花山信勝(はなやま しんしょう)の略歴は、浄土真宗本願寺派宗林寺第12代住職、東京大学名誉教授(日本仏教史専攻)。1898(明治31)年、金沢市生まれ。聖徳太子の「三経義疏」の研究をライフワークとし、1934(昭和9)年「法華義疏の研究」で帝国学士院恩賜賞を受賞。1946(昭和21)年から東京巣鴨拘置所の教戒師として東条英機元大将らA級戦犯7人の戦争責任者をはじめB・C級戦犯と合わせて34人の処刑に立ち会う。東大退官後、1959(昭和34)年から浄土真宗本願寺派の北米・カナダ開教総長として10年間アメリカに滞在した。
花山信勝が巣鴨プリズンの教戒師となったきっかけは、それまで聖徳太子の仏教を中心とした「日本仏教」の学者であった。昭和21年2月にある仏教本の執筆が終わった後に、西本願寺の東京教学研究所の先輩から「戦争責任者が収容されている巣鴨プリズンで、政府が仏教の教戒師を探している」ということを知り、「一緒に役に立とう」と申し出たが、「一人だけでよい」ということになり、花山信勝がだけとなった。採用の条件は(1)英語が話せること、(2)特定の宗派に偏らないこと、(3)年齢が若いことの3点だったという。当時、信勝は東京帝国大学の助教授で「日本仏教」の講座を担当し、47歳であった。
そして巣鴨プリズンに入り、死ななければならない境遇に置かれた27人の青年たちと接することになった。その中には特攻隊に志願した人もいれば、たびたび弾丸雨下の死線を超えてきた人たちもある。身命を捧げて一途に必勝をへと突進した当時と、勝敗によって平和を迎え、過ぎし日死に直面するの責任が問われ現在とは、その心境に大きな違いがあることを、彼らが認め告白したという。

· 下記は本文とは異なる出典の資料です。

(** The row written, and whether it is still to be marked to be sent: a
    repeating task moved on is marked in the transaction that moves it. *)
Definition set_task_completed_row (db : Db) (i : Z) (completed : bool) (now : Z) : op bool :=
  _ ← check_editable db i;
  '(db', moved) ← (if completed then complete_occurrence db i now else Ok (db, None));
  match moved with
  | Some _ => Ok (db', false)
  | None =>
      let here t := with_id i t && negb (deleting t) in
      if negb completed && reopening_refused db' i
      then bail (lit "this conversation already has an open task; finish or delete that one before reopening this one")
      else if Nat.eqb (changed here (tasks db')) 0 then bail (lit "this task no longer exists")
      else Ok (update_tasks here (marked completed now) db', true)
  end.

Definition set_task_completed (db : Db) (i : Z) (completed : bool) (now : Z) : op unit :=
  '(db', unmarked) ← set_task_completed_row db i completed now;
  Ok (if unmarked : bool then touched db' i else db', tt).

Definition set_completed (db : Db) (i : Z) (completed stop : bool) (now : Z) : op Completed :=
  if completed && stop then
    '(db', _) ← stop_repeating db i now;
    Ok (db', done_now)
  else
    '(db', outcome) ← (if completed then complete_occurrence db i now else Ok (db, None));
    match outcome with
    | Some c => Ok (db', c)
    | None =>
        '(db'', _) ← set_task_completed db' i completed now;
        Ok (db'', done_now)
    end.

(** ** Tasks made from a conversation *)

(** The upsert over the partial index: the task open on the conversation is
    edited, or a new one made.  A conversation without a key has no such
    index entry. *)
Definition open_on (acct key : text) (t : Task) : bool :=
  bool_decide (account t = acct) && bool_decide (thread_key t = key) && open t.

Definition noted (folder_ note_ : text) (due : option Z) (t : Task) : Task :=
  t <| note := note_ |> <| due_at := due |> <| folder := folder_ |>.

Definition made_from (acct key folder_ note_ : text) (due : option Z) (now : Z) (t : Task) : Task :=
  noted folder_ note_ due (t <| account := acct |> <| thread_key := key |> <| created_at := now |>).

その中で3番目に見送った「福原勲元大尉」は、「横浜裁判」で死刑の判決を受け、巣鴨プリズンの独房に監禁された。悶々と日々を送る中で、逃亡計画に失敗し、独房内で自殺しようとしたことがある。それが発見され未遂に終わってから、見違えるような立派な人物になってくれたという。死の最後の瞬間まで、仏書を読み、遺書を書き、朝は太陽の上るときに起き、夜は電灯が消されるまで、命ぜられた掃除やペンキ塗り」作業を他人より早く終わらせ、その余暇を読書し、一日一度の独房前の廊下の散歩のときも、常に手から仏書を離さなかったという。彼は両親と花山氏のあてた遺書があり、「朝風になびくを見渡し彼の土より平和日本の日の丸の旗」の一首が描かれていた。
東条英機陸軍大将
この7人とは判決の後、花山信勝と頻繁に面談を繰り返し、当初はあまり興味を示さなかったが、人間として次第に深い信仰へと進み、「今日も1日生かせてもらった。ありがたい、南無阿弥陀仏」と感謝するようになったという。さらに最後の絞首刑の執行直前まで一緒にいてほしいと依頼され、最後まで付き合ったという。
巣鴨プリズンの処刑室入口
花山信勝の法話や面談によって、絞首台に上がった三十数名の人が、信仰によって死を恐れるよりも、むしろこれを喜び、大往生を遂げた人たちの遺書などが多く残されている。
花山信勝は教戒師としての仕事が終わった後、東大の教授に戻り、昭和24年にハワイ大学の要請により「第二回東西哲学者会議」に鈴木大拙とともの出席している。
また、東大定年後には西本願寺から北米・カナダ会教区仏教団開竅総長として10年間サンフランシスコに定住した。そして1995(平成7)年にオウム真理教の「地下鉄サリン」事件の当日に96歳で亡くなったなったという金沢の偉人である。